Howell was silent a moment.

“You want to know the hardest thing about running this show?” he said at length. “For me and Cyn, anyway?”

She nodded again.

“It’s letting go of the dogs once we’ve gotten them healthy,” he said. “We find that handling more than fifteen or twenty stretches us thin, though we’ve boarded as many as thirty at a time. Every grey we save arrives with a whole set of problems and needs lots of attention. Some are here months, even years, before we find a suitable home, and they can grow on you. One-on-one. But you have to be able to keep a certain distance, almost a doctor-patient relationship, and that takes a strong kind of person. You invest too much of yourself in a particular animal, you’re going to have your heart broken more than a little when it’s placed.”

Julia looked at him.

“Or wind up living with the whole cast of Friends,” she said, thinking she’d managed to survive her disastrous seven-year investment in a marriage that had been liquidated when Craig decided to take a sudden hike on her — talk about having to let go and learn to cope with heartbreak.

The room was quiet. Howell leaned against the counter, a thoughtful expression on his face.
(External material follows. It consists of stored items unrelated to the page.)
Definition describeTableQuery (tableName : TableNameOrModel) : string :=
  "SHOW FULL COLUMNS FROM " ++ quoteTable this tableName ++ ";".

(** The two alternatives of the fourth fragment of [listTablesQuery]. *)
Definition schemaFilter (schema : JsValue) : string :=
  "AND TABLE_SCHEMA = " ++ escape this schema.

Definition technicalSchemaExclusion : string :=
  "AND TABLE_SCHEMA NOT IN ("
    ++ String.concat ", "
         (map (fun schema => escape this (JString schema)) (getTechnicalSchemaNames this))
    ++ ")".

(** The first three fragments of [listTablesQuery]. *)
Definition listTablesSelect : list string :=
  ["SELECT TABLE_NAME AS " ++ dq ++ "tableName" ++ dq ++ ",";
   "TABLE_SCHEMA AS " ++ dq ++ "schema" ++ dq;
   "FROM INFORMATION_SCHEMA.TABLES WHERE TABLE_TYPE = 'BASE TABLE'"].

(** The array literal handed to [joinSQLFragments] by [listTablesQuery]. *)
Definition listTablesFragments (options : option JsObject) : list string :=
  listTablesSelect ++
  [if truthy (opt_get options "schema")
   then schemaFilter (opt_get options "schema")
   else technicalSchemaExclusion;
   "ORDER BY TABLE_SCHEMA, TABLE_NAME"].

Definition listTablesQuery (options : option JsObject) : string :=
  joinSQLFragments this (listTablesFragments options).

Definition truncateTableQuery (tableName : TableNameOrModel) (options : option JsObject)
    : Outcome string :=
  andThen
    (validateIfSupplied "truncateTableQuery"
       (TRUNCATE_TABLE_QUERY_SUPPORTABLE_OPTIONS this)
       TRUNCATE_TABLE_QUERY_SUPPORTED_OPTIONS options)
    (fun _ => Return ("TRUNCATE " ++ quoteTable this tableName)).

(** The fragments of [showConstraintsQuery] that do not depend on its
    arguments: the selected columns and the joined catalog views. *)
Definition showConstraintsSelect : list string :=
  ["SELECT c.CONSTRAINT_CATALOG AS constraintCatalog,";
   "c.CONSTRAINT_SCHEMA AS constraintSchema,";
   "c.CONSTRAINT_NAME AS constraintName,";
   "c.CONSTRAINT_TYPE AS constraintType,";
   "c.TABLE_CATALOG AS tableCatalog,";
   "c.TABLE_SCHEMA AS tableSchema,";
   "c.TABLE_NAME AS tableName,";
   "fk.TABLE_SCHEMA AS referencedTableSchema,";
   "fk.TABLE_NAME AS referencedTableName,";
   "r.DELETE_RULE AS deleteAction,";
   "r.UPDATE_RULE AS updateAction,";
   "c.IS_DEFERRABLE AS isDeferrable,";
   "c.INITIALLY_DEFERRED AS initiallyDeferred";
   "FROM INFORMATION_SCHEMA.TABLE_CONSTRAINTS c";
   "LEFT JOIN INFORMATION_SCHEMA.REFERENTIAL_CONSTRAINTS r ON c.CONSTRAINT_CATALOG = r.CONSTRAINT_CATALOG AND c.CONSTRAINT_SCHEMA = r.CONSTRAINT_SCHEMA AND c.CONSTRAINT_NAME = r.CONSTRAINT_NAME";
   "LEFT JOIN INFORMATION_SCHEMA.TABLE_CONSTRAINTS fk ON r.UNIQUE_CONSTRAINT_CATALOG = fk.CONSTRAINT_CATALOG AND r.UNIQUE_CONSTRAINT_SCHEMA = fk.CONSTRAINT_SCHEMA AND r.UNIQUE_CONSTRAINT_NAME = fk.CONSTRAINT_NAME"].

(** The array literal handed to [joinSQLFragments] by [showConstraintsQuery],
    for the table details [table]. *)
Definition showConstraintsFragments (table : TableDetails) (options : option JsObject)
    : list string :=
  showConstraintsSelect ++
  ["WHERE c.TABLE_NAME = " ++ escape this (JString (tableName table));
   "AND c.TABLE_SCHEMA = " ++ escape this (JString (schema table));
   if truthy (opt_get options "constraintName")
   then "AND c.CONSTRAINT_NAME = " ++ escape this (opt_get options "constraintName")
   else "";
   if truthy (opt_get options "constraintType")
   then "AND c.CONSTRAINT_TYPE = " ++ escape this (opt_get options "constraintType")
   else "";
   "ORDER BY c.CONSTRAINT_NAME"].

Definition showConstraintsQuery (tableName : TableNameOrModel) (options : option JsObject)
    : Outcome string :=
  andThen
    (validateIfSupplied "showConstraintsQuery"
       (SHOW_CONSTRAINTS_QUERY_SUPPORTABLE_OPTIONS this)
       SHOW_CONSTRAINTS_QUERY_SUPPORTED_OPTIONS options)
    (fun _ =>
       let table := extractTableDetails this tableName in
       Return (joinSQLFragments this (showConstraintsFragments table options))).

Definition showIndexesQuery : string := "SELECT '' FROM DUAL".

Definition versionQuery : string :=
  "SELECT CURRENT_VERSION() AS " ++ dq ++ "version" ++ dq.

End Generator.

End SnowflakeQueryGenerator.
Julia heard the distinctive throaty woofing of a grey somewhere out back of the building, followed by that of a second dog. Then the overlapping, explosive barks of what sounded like at least three or four more of them.

“Rolling thunder,” Howell said. “They’ve been stuck in their kennels all day, and are letting me know they want to be let out to do their business.” He pushed himself off the counter. “You have time to help with that right now?”

Julia smiled.

“Sure,” she said. “Whatever dirty job you ask of me.”

Howell motioned toward the door.

“C’mon,” he said. “We’ll work out your schedule while we walk.”